#### Supplied data
(** * libgroup: the client side of the group-membership line protocol

    A shallow embedding of [group/lib/libgroup.c].  The C functions become
    state-passing functions over a [world] that holds the heap blocks of
    [struct group_handle], the callback sets owned by the application, the
    table of open descriptors, [errno] and the trace of system calls and
    handler invocations.  What the kernel and the allocator answer is given
    to each function as an oracle argument.  Executions that leave the
    defined behaviour of C end in [Undef]. *)

From Stdlib Require Import ZArith Ascii String DecimalString.
From Stdlib Require DecimalZ.
From stdpp Require Import gmap list strings.

Local Open Scope Z_scope.

(** ** Bytes and C strings *)

Definition NUL : ascii := Ascii.zero.

(** A string literal of the source, as its bytes without the terminator. *)
Definition lit (s : string) : list ascii := list_ascii_of_string s.

Definition is_nul (c : ascii) : bool := Ascii.eqb c NUL.

(** The bytes a [char *] denotes: everything before the first NUL. *)
Fixpoint c_str (l : list ascii) : list ascii :=
  match l with
  | [] => []
  | c :: r => if is_nul c then [] else c :: c_str r
  end.

Definition nul_free (l : list ascii) : Prop := existsb is_nul l = false.

(** [strlen] over an array: defined only when the array holds a NUL. *)
Definition strlen (buf : list ascii) : option nat :=
  if existsb is_nul buf then Some (length (c_str buf)) else None.

(** [memset(buf, 0, n)] *)
Definition memset0 (n : nat) : list ascii := replicate n NUL.

(** [strncpy(dst, src, n)]: at most [n] bytes of [src], padded with NUL;
    no terminator when [src] has [n] bytes or more. *)
Definition strncpy (n : nat) (src : list ascii) : list ascii :=
  take n (c_str src) ++ replicate (n - length (c_str src)) NUL.

(** [%d] of [printf]. *)
Definition fmt_d (z : Z) : list ascii :=
  lit (NilZero.string_of_int (Z.to_int z)).

(** ** Constants of the source *)

Definition LIBGROUP_MAGIC : Z := 0x67727570.
Definition MAXARGS : nat := 100.
Definition MAXLINE : nat := 256.

Definition EBADF : Z := 9.
Definition ENOMEM : Z := 12.
Definition EINVAL : Z := 22.

(** ** The data model *)

(** Modelled from the spec: [group_callbacks_t] is declared in libgroup.h,
    outside libgroup.c.  It is the set of handlers,
    one per event kind; the five members are the ones [group_dispatch]
    calls.  A handler is the address of a function, 0 for a null pointer. *)
Record group_callbacks_t : Type := {
  stop : Z;
  start : Z;
  finish : Z;
  terminate : Z;
  set_id : Z
}.

Record group_handle : Type := {
  magic : Z;
  fd : Z;
  level : Z;
  private : Z;
  cbs : group_callbacks_t;
  prog_name : list ascii
}.

(** A heap block that holds a [struct group_handle].  [free] clears
    [live]: the block stays in the map as one that was allocated and
    given back, and whatever [obj] still records of it is not to be read
    any more; a read through a pointer to it is a use after free. *)
Record block : Type := {
  live : bool;
  obj : group_handle
}.

(** The program name and the callback set kept in a block. *)
Definition stored_name (b : block) : list ascii := prog_name (obj b).
Definition stored_cbs (b : block) : group_callbacks_t := cbs (obj b).

Inductive event : Type :=
| Sys_socket (res : Z)
| Sys_connect (d res : Z)
| Sys_write (d : Z) (data : list ascii) (res : Z)
| Sys_read (d res : Z)
| Sys_close (d : Z)
| Call_stop (fn h priv : Z) (name : list ascii)
| Call_stop_unset (fn h priv : Z)      (* the name passed is an unset [argv[1]] *)
| Call_start (fn h priv : Z) (name : list ascii)
    (event_type event_nr count : Z) (nodeids : list Z)
| Call_finish (fn h priv : Z) (name : list ascii) (event_nr : Z)
| Call_terminate (fn h priv : Z) (name : list ascii)
| Call_terminate_unset (fn h priv : Z) (* the name passed is an unset [argv[1]] *)
| Call_set_id (fn h priv : Z) (name : list ascii) (id : Z).

Record world : Type := {
  heap : gmap Z block;
  app_cbs : gmap Z group_callbacks_t;
  open_fds : gset Z;
  errno : Z;
  trace : list event
}.

(** Ways an execution leaves defined behaviour. *)
Inductive ub : Type :=
| Wild_handle        (* the handle points at no block ever allocated *)
| Use_after_free     (* a block is read after [free] has given it back *)
| Wild_callbacks     (* [*cbs] read through a pointer to no callback set *)
| Store_to_literal   (* [sprintf] whose destination is a string literal *)
| Buffer_overflow    (* [sprintf] past the end of [buf] *)
| Unterminated_line  (* [buf] full, no NUL for the tokenizer to stop at *)
| Argv_uninit        (* an unset [argv[i]], [i >= argc], is dereferenced *)
| Null_deref         (* store through the null result of [malloc] *)
| Null_handler.      (* call through a null function pointer *)

Inductive outcome (A : Type) : Type :=
| Undef (u : ub)
| Done (a : A) (w : world).
Arguments Undef {A} u.
Arguments Done {A} a w.

Definition M (A : Type) : Type := world -> outcome A.

Definition ret {A} (a : A) : M A := fun w => Done a w.

Definition bind {A B} (m : M A) (k : A -> M B) : M B :=
  fun w => match m w with
           | Undef u => Undef u
           | Done a w' => k a w'
           end.

Definition undefined {A} (u : ub) : M A := fun _ => Undef u.

Declare Scope cmd_scope.
Delimit Scope cmd_scope with cmd.
Notation "x <- m ;; k" := (bind m (fun x => k))
  (at level 100, m at next level, right associativity) : cmd_scope.
Notation "m ;;; k" := (bind m (fun _ => k))
  (at level 100, right associativity) : cmd_scope.

(** ** State updates *)

Definition set_errno (e : Z) (w : world) : world :=
  {| heap := heap w; app_cbs := app_cbs w; open_fds := open_fds w;
     errno := e; trace := trace w |}.

Definition set_heap (m : gmap Z block) (w : world) : world :=
  {| heap := m; app_cbs := app_cbs w; open_fds := open_fds w;
     errno := errno w; trace := trace w |}.

Definition set_open_fds (s : gset Z) (w : world) : world :=
  {| heap := heap w; app_cbs := app_cbs w; open_fds := s;
     errno := errno w; trace := trace w |}.

Definition set_app_cbs (m : gmap Z group_callbacks_t) (w : world) : world :=
  {| heap := heap w; app_cbs := m; open_fds := open_fds w;
     errno := errno w; trace := trace w |}.

Definition emit (e : event) (w : world) : world :=
  {| heap := heap w; app_cbs := app_cbs w; open_fds := open_fds w;
     errno := errno w; trace := trace w ++ [e] |}.

(** ** The heap *)

(** [*p] for a [struct group_handle *]. *)
Definition load (p : Z) : M group_handle :=
  fun w => match heap w !! p with
           | Some b => if live b then Done (obj b) w else Undef Use_after_free
           | None => Undef Wild_handle
           end.

(** The stores that fill a block obtained from [malloc]. *)
Definition store (p : Z) (v : group_handle) : M unit :=
  fun w => Done tt (set_heap (<[p := {| live := true; obj := v |}]> (heap w)) w).

(** [malloc(sizeof(struct group_handle))]: the allocator answers with an
    address, 0 when it has no memory. *)
Definition malloc (answer : Z) : M Z :=
  fun w => if answer =? 0 then Done 0 (set_errno ENOMEM w) else Done answer w.

(** [free(p)]: the block is given back. *)
Definition free (p : Z) : M unit :=
  fun w => Done tt
    (set_heap (alter (fun b => {| live := false; obj := obj b |}) p (heap w)) w).

(** [*cbs] for the caller's [group_callbacks_t *]. *)
Definition load_cbs (p : Z) : M group_callbacks_t :=
  fun w => match app_cbs w !! p with
           | Some c => Done c w
           | None => Undef Wild_callbacks
           end.

(** ** System calls *)

(** What the kernel answers: a result, or a failure with its [errno]. *)
Inductive sysres : Type :=
| Sys_ok (v : Z)
| Sys_fail (e : Z).

Inductive readres : Type :=
| Read_ok (data : list ascii)
| Read_fail (e : Z).

Definition sys_socket (o : sysres) : M Z :=
  fun w => match o with
           | Sys_ok d =>
               Done d (emit (Sys_socket d) (set_open_fds ({[d]} ∪ open_fds w) w))
           | Sys_fail e => Done (-1) (emit (Sys_socket (-1)) (set_errno e w))
           end.

Definition sys_connect (d : Z) (o : sysres) : M Z :=
  fun w => match o with
           | Sys_ok v => Done v (emit (Sys_connect d v) w)
           | Sys_fail e => Done (-1) (emit (Sys_connect d (-1)) (set_errno e w))
           end.

(** [write(d, data, length data)] *)
Definition sys_write (d : Z) (data : list ascii) (o : sysres) : M Z :=
  fun w => match o with
           | Sys_ok v => Done v (emit (Sys_write d data v) w)
           | Sys_fail e => Done (-1) (emit (Sys_write d data (-1)) (set_errno e w))
           end.

(** [read(d, buf, sizeof(buf))]: at most [length buf] bytes arrive at the
    front of [buf]; a failed read leaves [buf] alone. *)
Definition sys_read (d : Z) (buf : list ascii) (o : readres)
  : M (Z * list ascii) :=
  fun w => match o with
           | Read_ok data =>
               let got := take (length buf) data in
               let rv := Z.of_nat (length got) in
               Done (rv, got ++ drop (length got) buf) (emit (Sys_read d rv) w)
           | Read_fail e =>
               Done (-1, buf) (emit (Sys_read d (-1)) (set_errno e w))
           end.

Definition sys_close (d : Z) : M Z :=
  fun w => if decide (d ∈ open_fds w)
           then Done 0 (emit (Sys_close d) (set_open_fds (open_fds w ∖ {[d]}) w))
           else Done (-1) (emit (Sys_close d) (set_errno EBADF w)).

(** ** Formatting *)

(** [sprintf(buf, ...)] where the expansion of the format is [s]: [s] and
    its terminator land at the front of [buf]. *)
Definition sprintf (buf s : list ascii) : M (list ascii) :=
  if (length s <? length buf)%nat
  then ret (s ++ NUL :: drop (S (length s)) buf)
  else undefined Buffer_overflow.

(** [sprintf(dst, fmt)] where [dst] is a string literal of the program:
    the store goes to the literal, which C does not allow to be modified;
    no array of the caller is written. *)
Definition sprintf_literal (dst fmt : list ascii) : M unit :=
  undefined Store_to_literal.

(** [strlen(buf)] in the monad. *)
Definition strlen_of (buf : list ascii) : M nat :=
  match strlen buf with
  | Some n => ret n
  | None => undefined Unterminated_line
  end.

(** ** Handle validation *)

Inductive validated : Type :=
| Rejected (w : world)
| Accepted (h : group_handle)
| Stray
| Released.

(** The macro [VALIDATE_HANDLE]: [Rejected] is its [return -1] with
    [errno = EINVAL].  The test [(h)->magic != LIBGROUP_MAGIC] reads the
    block: [Stray] when the handle points at no block, [Released] when
    the block has been freed. *)
Definition VALIDATE_HANDLE (handle : Z) (w : world) : validated :=
  if handle =? 0 then Rejected (set_errno EINVAL w)
  else match heap w !! handle with
       | None => Stray
       | Some b =>
           if live b then
             if magic (obj b) =? LIBGROUP_MAGIC then Accepted (obj b)
             else Rejected (set_errno EINVAL w)
           else Released
       end.

Definition with_handle (handle : Z) (k : group_handle -> M Z) : M Z :=
  fun w => match VALIDATE_HANDLE handle w with
           | Rejected w' => Done (-1) w'
           | Stray => Undef Wild_handle
           | Released => Undef Use_after_free
           | Accepted h => k h w
           end.

Local Open Scope cmd_scope.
########
**Prompt**
Print only the lines that run from the start of the listing to the line bearing "[struct group_handle], the"; please keep the first line and that last one, exactly as they appear.

**Exercise answer**
(** * libgroup: the client side of the group-membership line protocol

    A shallow embedding of [group/lib/libgroup.c].  The C functions become
    state-passing functions over a [world] that holds the heap blocks of
    [struct group_handle], the callback sets owned by the application, the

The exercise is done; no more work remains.